Let me make three points about baiting, which is the central issue of this campaign:
First, dumping food out in the woods in massive piles is at odds with almost every modern precept of wildlife management. As a nation, we banned baiting for waterfowl. We banned baiting for almost all deer, elk, and other large, hunted mammals. Baiting of bears is a relic of our nation’s awful mistreatment of predators.
When you go to any national forest, national park, or other public land area with bears, you see signs to “never feed bears.” Why would we ask every forest-user to follow this advice except the people who dump out the most food and want to kill bears for their heads? It makes no common sense; it’s explained only by politics and greed.
Second, bear baiters dump millions of pounds of food into the woods during the most important food-gathering period of the year – in the weeks and months before the bear’s long period of winter dormancy. One Maine bear baiting guide brags that he puts out 200,000 pounds of food in August and September. Think of the thousands of bait sites throughout Maine, with enormous volumes of food in the weeks and months before bears hibernate. These millions of pounds of food supplements, in addition to naturally available food, increase fat reserves and cause bears to produce more young and to allow cubs to survive. That’s a basic biological principle, and this reality undercuts their phony argument that baiting is needed to control the population.

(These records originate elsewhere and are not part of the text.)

(* ===== verification/PublishActivity.v ===== *)
(** * Publishing activities ([repo/learning.go])

    An activity document becomes a revision of the activity with its slug:
    appended when its content digest is new, found again otherwise.  Revisions and
    their standards links are never changed. *)
From S2P Require Import Prelude GoStrings Float64 Contracts ContentJson LmsData LmsDb Sample.
From S2P Require Import ContentEncode PublishCourse.
From stdpp Require Import options.
Local Open Scope string_scope.
Local Open Scope list_scope.

Record StandardRef := mkStandardRef {
  sf_Code : string; sf_Role : string; sf_Weight : f64; sf_EvidencePolicy : option EvidencePolicy }.

Record ReferenceStep := mkReferenceStep {
  rf_WorkDir : string; rf_Argv : list string; rf_Stdin : string }.
Record ReferenceSolution := mkReferenceSolution {
  rf_Description : string; rf_Deterministic : bool; rf_Steps : list ReferenceStep }.

Record ActivityDocument := mkActivityDocument {
  ad_SchemaVersion : string; ad_Slug : string; ad_Title : string; ad_Summary : string; ad_Kind : string;
  ad_SubjectCode : string; ad_Standards : list StandardRef; ad_Content : ActivityContent;
  ad_MinRunner : string; ad_Metadata : gmap string string;
  ad_ReferenceSolution : option ReferenceSolution }.

Definition activityBySlug (slug : string) : M LearningActivity :=
  r ← query (λ d, select (λ a, bool_decide (la_Slug a = slug)) (db_activities d));
  exactly_one r.

Definition by_digest (activityID digest : string) (r : LearningActivityRevision) : bool :=
  bool_decide (rv_ActivityID r = activityID) && bool_decide (rv_ContentSHA256 r = digest).
(* ===== verification/ClientStore.v ===== *)
(** * The student client's durable store ([studentclient/cache/cache.go])

    The SQLite tables of the client: device meta, cached work, sessions, the event
    outbox, completion and response intents, pending artifacts, runner state and
    response drafts.  A JSON column is the struct it encodes; a text timestamp is the
    instant it is written from, and is ordered by its text.  Every operation is one
    statement or one transaction, so a failing one leaves the store as it was. *)
From S2P Require Import Prelude GoStrings GoText Float64 Contracts ContentJson LmsData LmsDb.
From S2P Require Import ContentEncode WorkPage.
From stdpp Require Import options.
Local Open Scope string_scope.
Local Open Scope list_scope.

(** Errors of the store and of the HTTP client ([api.ErrUnauthorized],
    [api.ErrHTTP]). *)
Inductive cerr :=
| CNotFound
| CUnauthorized (msg : string)
| CHttp (status : Z) (body op : string)
| CConstraint
| COther (msg : string).

#[export] Instance cerr_eq_dec : EqDecision cerr.
Proof. solve_decision. Defined.

(** ** Rows *)

Record work_row := mkWorkRow { wr_Item : StudentWorkItem; wr_UpdatedAt : string }.

Record ClientSession := mkClientSession {
  ss_ClientSessionID : string; ss_ServerSessionID : string; ss_AssignmentID : string;
  ss_ActivityRevisionID : string; ss_State : string; ss_LastAckedSequence : Z;
  ss_NextSequence : Z; ss_WorkspacePath : string; ss_CreatedAt : Z; ss_UpdatedAt : Z }.

Record OutboxEvent := mkOutboxEvent {
  ox_ClientSessionID : string; ox_ServerSessionID : string; ox_Event : SessionEvent; ox_Acked : bool }.

Record CompletionIntent := mkCompletionIntent {
  ci_CompletionID : string; ci_ClientSessionID : string; ci_ServerSessionID : string;
  ci_Request : CompletionRequest; ci_Response : option CompletionResult; ci_Acked : bool;
  ci_CreatedAt : Z; ci_UpdatedAt : Z }.

Record PendingArtifact := mkPendingArtifact {
  pa_ArtifactID : string; pa_ClientSessionID : string; pa_ServerSessionID : string;
  pa_Meta : ArtifactMeta; pa_Acked : bool; pa_CreatedAt : Z }.

Record ResponseIntent := mkResponseIntent {
  ri_SubmissionID : string; ri_ClientSessionID : string; ri_ServerSessionID : string;
  ri_TaskID : string; ri_Request : ResponseSubmission; ri_Response : option ResponseSubmissionResult;
  ri_Acked : bool; ri_CreatedAt : Z; ri_UpdatedAt : Z }.

Record RunnerState := mkRunnerState {
  rn_ClientSessionID : string; rn_Kind : string; rn_StateJSON : string; rn_UpdatedAt : Z }.

(** The outbox is in the order of its AUTOINCREMENT id. *)
Record Store := mkStore {
  st_meta : gmap string string; st_work : gmap string work_row;
  st_sessions : gmap string ClientSession; st_outbox : list OutboxEvent;
  st_completions : gmap string CompletionIntent; st_artifacts : gmap string PendingArtifact;
  st_runner : gmap string RunnerState; st_drafts : gmap (string * string) string;
  st_responses : gmap string ResponseIntent }.

Definition empty_store : Store := mkStore ∅ ∅ ∅ [] ∅ ∅ ∅ ∅ ∅.

Definition set_meta (t : gmap string string) (s : Store) : Store :=
  mkStore t (st_work s) (st_sessions s) (st_outbox s) (st_completions s) (st_artifacts s) (st_runner s)
    (st_drafts s) (st_responses s).
Definition set_work (t : gmap string work_row) (s : Store) : Store :=
  mkStore (st_meta s) t (st_sessions s) (st_outbox s) (st_completions s) (st_artifacts s) (st_runner s)
    (st_drafts s) (st_responses s).
Definition set_csessions (t : gmap string ClientSession) (s : Store) : Store :=
  mkStore (st_meta s) (st_work s) t (st_outbox s) (st_completions s) (st_artifacts s) (st_runner s)
    (st_drafts s) (st_responses s).
Definition set_outbox (t : list OutboxEvent) (s : Store) : Store :=
  mkStore (st_meta s) (st_work s) (st_sessions s) t (st_completions s) (st_artifacts s) (st_runner s)
    (st_drafts s) (st_responses s).
Definition set_ccompletions (t : gmap string CompletionIntent) (s : Store) : Store :=
  mkStore (st_meta s) (st_work s) (st_sessions s) (st_outbox s) t (st_artifacts s) (st_runner s)
    (st_drafts s) (st_responses s).
Definition set_artifacts (t : gmap string PendingArtifact) (s : Store) : Store :=
  mkStore (st_meta s) (st_work s) (st_sessions s) (st_outbox s) (st_completions s) t (st_runner s)
    (st_drafts s) (st_responses s).
Definition set_runner (t : gmap string RunnerState) (s : Store) : Store :=
  mkStore (st_meta s) (st_work s) (st_sessions s) (st_outbox s) (st_completions s) (st_artifacts s) t
    (st_drafts s) (st_responses s).
Definition set_drafts (t : gmap (string * string) string) (s : Store) : Store :=
  mkStore (st_meta s) (st_work s) (st_sessions s) (st_outbox s) (st_completions s) (st_artifacts s)
    (st_runner s) t (st_responses s).
Definition set_cresponses (t : gmap string ResponseIntent) (s : Store) : Store :=
  mkStore (st_meta s) (st_work s) (st_sessions s) (st_outbox s) (st_completions s) (st_artifacts s)
    (st_runner s) (st_drafts s) t.

(** ** Device meta *)

Definition SetMeta (key value : string) (s : Store) : Store := set_meta (<[key := value]> (st_meta s)) s.
Definition GetMeta (key : string) (s : Store) : string := default "" (st_meta s !! key).

Definition SetDeviceToken : string → Store → Store := SetMeta "device_token".
Definition DeviceToken : Store → string := GetMeta "device_token".
Definition SetDeviceIdentity (deviceID studentID deviceName : string) (s : Store) : Store :=
  SetMeta "device_name" deviceName (SetMeta "student_id" studentID (SetMeta "device_id" deviceID s)).

Abbreviation MetaWorkCursor := "work_sync_cursor".
Abbreviation MetaWorkSyncMode := "work_sync_mode".
Abbreviation MetaWorkLastFullSync := "work_sync_last_full_at".
Abbreviation MetaWorkPageCursor := "work_sync_page_cursor".
Abbreviation MetaWorkPageMode := "work_sync_page_mode".
Abbreviation MetaWorkPageSeenIDs := "work_sync_page_seen".
Abbreviation MetaWorkInProgress := "work_sync_in_progress".

(** ** Work cache *)

Record WorkSyncState := mkWorkSyncState {
  ws_Cursor : string; ws_Mode : string; ws_LastFullSyncAt : string; ws_PageCursor : string;
  ws_PageMode : string; ws_InProgress : bool; ws_SnapshotSeenIDs : list string }.

Section store.
Context `{!GoText}.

Frankly, it’s a farce for these people to say that baiting will reduce human-bear conflicts and keep down populations – when it does precisely the opposite.
The only way these crazy arguments would be saved is if baiting were absolutely essential for hunting bears. But we know it’s not.
Colorado, Washington, and Oregon all prohibited baiting and hounding about 20 years ago and the number of bear hunters has risen significantly in all three states by an average of 289 percent. Bear take has increased in these states as well.
Reporting on the effects of prohibiting bear baiting and hounding, the state fish and wildlife agency in Colorado said, “[T]he passage of the 1992 initiative has had no detectable adverse effects on bear hunting or bear management in Colorado. It has shown clearly that a black bear population can be efficiently and effectively managed without recourse to bait, hounds, or spring season. Hunters have learned to effectively hunt and harvest bears without using these methods and the Colorado Division of Wildlife has seen a significant increase in revenue resulting from increased interest in bear hunting.”
The baiters and their allies make the argument that Maine’s woods are so dense that the state is different from all others. It’s no surprise that we’ve heard this same argument in every other state that has considered bans on bear baiting, including in Colorado, Oregon, and Washington. All one has to do is walk through the forests of western Oregon and Washington and you’ll see that the forests there are much more dense than those in Maine. And in terms of eastern forests, both New York and Pennsylvania, with more temperate climates and denser vegetation, both have successful bear hunts and both ban baiting, hounding and trapping.
Maine is an outlier when it comes to bear management, and when it comes to these three cruel and unsporting methods. We hope to give Maine voters the opportunity in 2014 to rid the state of these irresponsible and unfair practices.